The Court takes judicial notice that on January 12, 2018, a little over three weeks after this case was transferred here, the Department of Finance of Sussex County filed a monitions suit against Plaintiff and the other owners for delinquent sewer and water bills and the demolition lien. See Department of Finance of Sussex County v. Harmon Heirs, Civ. A. No. S18T-01-002 (Del. Super.) at BL-1. Monition was entered on January 18, 2018, and posted on the property on January 23, 2018. Id. at BL-6.
The Court has access to the Superior Court docket via Bloomberg Law. "BL" is how Bloomberg Law refers to docket entries.
Partnerships for Development, Inc. offered to purchase the property. (D.I. 62-6 at 1). Plaintiff rejected the offer on May 27, 2018. (Id. at 5). On May 30, 2018, a notice of the Sheriff's sale was posted at the physical entrance of the property and, on May 31, 2018, Plaintiff and the other property owners were notified by certified mail of a Sheriff's sale of the real estate to take place on June 19, 2018, at 9:30 a.m. See Civ. A. No. S18T-01-002 at BL-16, BL-17, BL-18. According to Plaintiff in her verified motion for injunctive relief dated June 5, 2018, she made multiple payments on the water and sewer bill and indicated it would be paid in full the month of June 2018. (D.I. 27 at ¶¶ 10-14). In addition, she stated that Sussex County never attempted to arrange for payments on the demolition and she "just began to pay monthly on the outstanding cost of demolition until the balance is paid in full." (Id. at ¶¶ 15-17). Other than the County sending Plaintiff "a bill of cost, nothing more was discussed about the demolition cost." (Id. at ¶ 16).
On June 8, 2018, Harmon filed a motion to dismiss and motion for injunctive relief in the monition action, alleging violations of her constitutional rights. See Civ. A. No. S18T-01-002 at BL-10. On June 18, 2018, the Superior Court denied the motion and ordered that the sale could proceed as scheduled on June 19, 2018. Id. at BL-28. A notice of lis pendens was filed on June 19, 2018 and on June 21, 2018, Harmon filed a motion to invalidate and to dismiss. Id. at BL-30. On June 19, 2018, the property was sold for $113,500 to Wayne D. Hudson, Robert J. Downes, and David R. Downes, the highest bidder and, in turn, Harmon filed an objection to the sale followed by an amended notice of objection. Id. at BL-35, BL-36, BL-44, BL-60. On August 9, 2018, Harmon filed a motion to dismiss. Id. at BL-51.
The Superior Court docket shows that the returned writ originally reported only Wayne D. Hudson as the highest bidder, but the amended writ reported all three as being the highest bidder.
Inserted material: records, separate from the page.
(* ===== verification/RecommendationLaws.v ===== *)
(** * What is recommended

    The five sources as facts about the store ([justified]), the candidate map
    as the best offer per version, and the specification of [recommend]: the
    best eligible candidates, ranked, each with a reason that holds. *)
From stdpp Require Import sorting.
From S2P Require Import Prelude JsNum Binary64 Effects Schema JsText AttemptStatus Bkt Elo SkillGraph Mastery Catalog CatalogLaws Eligibility Recommendation.
Open Scope Q_scope.
Open Scope js_scope.

(** ** The candidate map keeps the best offer per version *)
Section Offers.

Definition keys (cs : Candidates) : list Id := rc_activityVersionId <$> cs.

Lemma find_key id cs : match List.find (for_version id) cs with
  | Some c => c ∈ cs /\ rc_activityVersionId c = id
  | None => id ∉ keys cs
  end.
Proof.
  destruct (List.find _ cs) as [c|] eqn:F.
  - apply find_some in F as [I E]. apply Nat.eqb_eq in E. now rewrite list_elem_of_In.
  - intros (c & -> & I)%list_elem_of_fmap. apply list_elem_of_In in I. apply (find_none _ _ F) in I.
    unfold for_version in I. now rewrite Nat.eqb_refl in I.
Qed.

Lemma keys_replace c cs : keys ((fun x => if for_version (rc_activityVersionId c) x then c else x) <$> cs) = keys cs.
Proof.
  unfold keys. rewrite <- list_fmap_compose. apply list_fmap_ext. intros i x _. cbn. unfold for_version.
  destruct (Nat.eqb_spec (rc_activityVersionId x) (rc_activityVersionId c)); congruence.
Qed.
(** Technical_correctness lies in [0, 1], is monotone (turning failures into
    passes never lowers it), is unchanged by removing ERROR results (a platform
    error is never scored), and is 1 when every scorable validator passes and
    one has positive weight.  Any rounding; weights nonnegative. *)
Theorem technical_correctness_spec `{Rounding} i :
  nonneg_weights i ->
  0 <= technicalCorrectnessV1 i <= 1 /\
  (forall i', Forall2 improves (outcomes i) (outcomes i') -> technicalCorrectnessV1 i <= technicalCorrectnessV1 i') /\
  (forall i', outcomes i' = List.filter (fun v => negb (is_error v)) (outcomes i) ->
     technicalCorrectnessV1 i' = technicalCorrectnessV1 i) /\
  ((forall v, v ∈ scorable i -> is_pass v = true) -> 0 < sum_by vo_weight (scorable i) ->
     technicalCorrectnessV1 i == 1).
Proof.
  intros N. split_and!.
  - apply technical_unit.
  - apply technical_unit.
  - intros i' F. pose proof (total_improves i i' F) as T. pose proof (passed_improves i i' N F) as P.
    pose proof (scorable_improves i i' F) as S. unfold technicalCorrectnessV1.
    destruct S as [|v v' l l' V S]; [apply Qle_refl |]. cbv zeta. apply clamp01_mono.
    assert (B' : (0 <? sum_by vo_weight (v' :: l')) = (0 <? sum_by vo_weight (v :: l))) by (now rewrite T).
    rewrite B'. destruct (0 <? sum_by vo_weight (v :: l)) eqn:B; [|apply Qle_refl]. qprop. rewrite T.
    unfold div. apply rnd_mono. unfold Qdiv. apply Qmult_le_compat_r; [easy |]. apply Qlt_le_weak, Qinv_lt_0_compat, B.
  - intros i' E. unfold technicalCorrectnessV1. replace (scorable i') with (scorable i); [easy |].
    unfold scorable. fold (outcomes i) (outcomes i'). rewrite E. symmetry. apply filter_all.
    intros v V. now apply list_elem_of_In, List.filter_In in V as [_ V].
  - intros P T. unfold technicalCorrectnessV1.
    destruct (scorable i) as [|v l]; [exfalso; cbn in T; now apply Qlt_irrefl in T |].
    rewrite (filter_all is_pass) by easy. apply Qltb_lt in T. rewrite T. apply Qltb_lt in T. rewrite (div_self _ T). apply clamp01_id. lra.
Qed.
(* ===== verification/Scoring.v ===== *)
(** * Scoring

    evaluation/scoring-profile.ts, scoring-engine.service.ts and cooldown.ts: a
    weighted sum of the criteria, less capped penalties, plus bonuses, with a
    floor for working solutions; and the retry cooldown after a failure. *)
From S2P Require Import Prelude JsNum Binary64 Effects Schema AttemptStatus Criteria.

(** ** Profiles *)
Record CappedRate := mkCappedRate { rate : Q; cap : Q }.
Record Penalties := mkPenalties {
  hints_cap : option Q; resets : option CappedRate; retries : option CappedRate;
  blastRadius : option CappedRate; overtime : option CappedRate }.
Record ScoringProfile := mkScoringProfile {
  profile_id : string; profile_version : nat; profile_passThreshold : Q; weights : list (string * Q);
  penalties_of : option Penalties; firstTryPass : option Q; minAfterPenalties : option Q }.

Record ScoreBreakdown := mkScoreBreakdown {
  finalScore : Q; passed : bool; criteria : list (string * (Q * Q));
  penalties : list (string * Q); bonuses : list (string * Q);
  criterionFnVersions : list (string * string) }.

Section ScoringEngine.
Context `{Rounding}.

Definition GUIDED_LAB_DEFAULT_PROFILE : ScoringProfile :=
  mkScoringProfile "sp.guided-lab.default" 1 (lit (7 # 10))
    [("technical_correctness"%string, lit (7 # 10)); ("task_completion"%string, lit (2 # 10)); ("efficiency"%string, lit (1 # 10))]
    (Some (mkPenalties (Some (lit (2 # 10)))
      (Some (mkCappedRate (lit (2 # 100)) (lit (6 # 100)))) (Some (mkCappedRate (lit (5 # 100)) (lit (15 # 100))))
      None None))
    (Some (lit (2 # 100))) (Some (lit (3 # 10))).
Record ChaosOutcome := mkChaosOutcome { co_applied : bool; co_infra : bool; co_detail : string }.
Definition applyChaos (action selector : string) : prog Workspace ChaosOutcome :=
  match chaos_script action selector with
  | None => Ret (mkChaosOutcome false false ("unknown action " ++ action))
  | Some script =>
      let* r := runner_run (simple ["sh"%string; "-c"%string; script] 120000) in
      Ret (mkChaosOutcome (exitCode r =? 0) (bool_decide (is_Some (truthy (infraError r))))
             (slice_to 400 (stdout r ++ stderr r)))
  end.

(** A timer fires after at least a millisecond. *)
Definition sleep (ms : Z) : prog Workspace unit :=
  execute (fun w => mkWorkspace (ws_commands w) (ws_clock w + Z.max 1 ms)).

(** [while (Date.now() < deadline)]: each round sleeps, so the milliseconds left
    bound the rounds. *)
Fixpoint probe_loop (fuel : nat) (url : string) (expectStatus intervalMs deadline : Z) : prog Workspace (list bool) :=
  let* clock := select ws_clock in
  if deadline <=? clock then Ret []
  else match fuel with
  | 0%nat => Ret []
  | S fuel =>
      let* r := probeOnce url expectStatus in
      match r with
      | ProbeInfra => Ret []
      | _ =>
          sleep intervalMs ;;
          let* rest := probe_loop fuel url expectStatus intervalMs deadline in
          Ret (bool_decide (r = ProbeOk) :: rest)
      end
  end.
On November 7, 2018, the Superior Court stayed the matter while awaiting resolution of the related federal civil cases Plaintiff had filed, Civ. No. 18-1021-RGA and the instant case Civ. No. 17-1817-RGA. Id. at BL-51. Harmon then filed a petition for a writ of mandamus in the Delaware Supreme Court to compel the Superior Court judge to dismiss the monition action. Id. at BL-53, BL-56. The Delaware Supreme Court dismissed her petition on December 3, 2018. In re: Harmon, 2018 WL 6332269 (Del. Dec. 3, 2018).
A telephone conference in the monition action was held on December 19, 2018 to discuss the wording in the Superior Court's June 18, 2018 order that denied Harmon's motion to dismiss and/or to transfer the monition action to federal court. (D.I. 62-2 at 1-2; D.I. 70-1 at 20-21; Civ. A. No. S18T-01-002 at BL-58). The order stated that the "monition sale sought by [Department of Finance of Sussex County] is premised upon the Defendants' (i.e., Harmon) alleged failure to pay sewer and water fees." (D.I. 62-2 at 1). Because Plaintiff had paid the water and sewer bill in full at the time the order was entered, she questioned why her motion was not granted and why the sale was allowed to proceed. (D.I. 70-1 at 20). During the telephone hearing, the Court stated that although the order states that the monition sale is premised upon the alleged failure to pay the water and sewer bill, that was not the intent of the order and the Court did not think that when the order was signed that the matter was limited solely to water and sewer. (Id.). The Court explained the order included the demolition assessment because the demolition assessment was "all part of the monition, and it was all part of the sales execution writ that proceeded." (Id.). The Court went on to explain that the wording of the order "did not in any way affect the ability of the County to seek to collect the demolition costs." (Id.). On June 19, 2019, an "affidavit of non-redemption" was filed in the monition case. It advised that: (1) the property had been sold; (2) Plaintiff and the other heirs had not redeemed the property by paying all taxes, interest, and costs within 60 days of the confirmation of the sale, as was permitted by Delaware law; (3) there had been no objections to the sale; and (4) "the sale was automatically confirmed as a matter of course." See Civ. A. No. S18T-01-002 at BL-59.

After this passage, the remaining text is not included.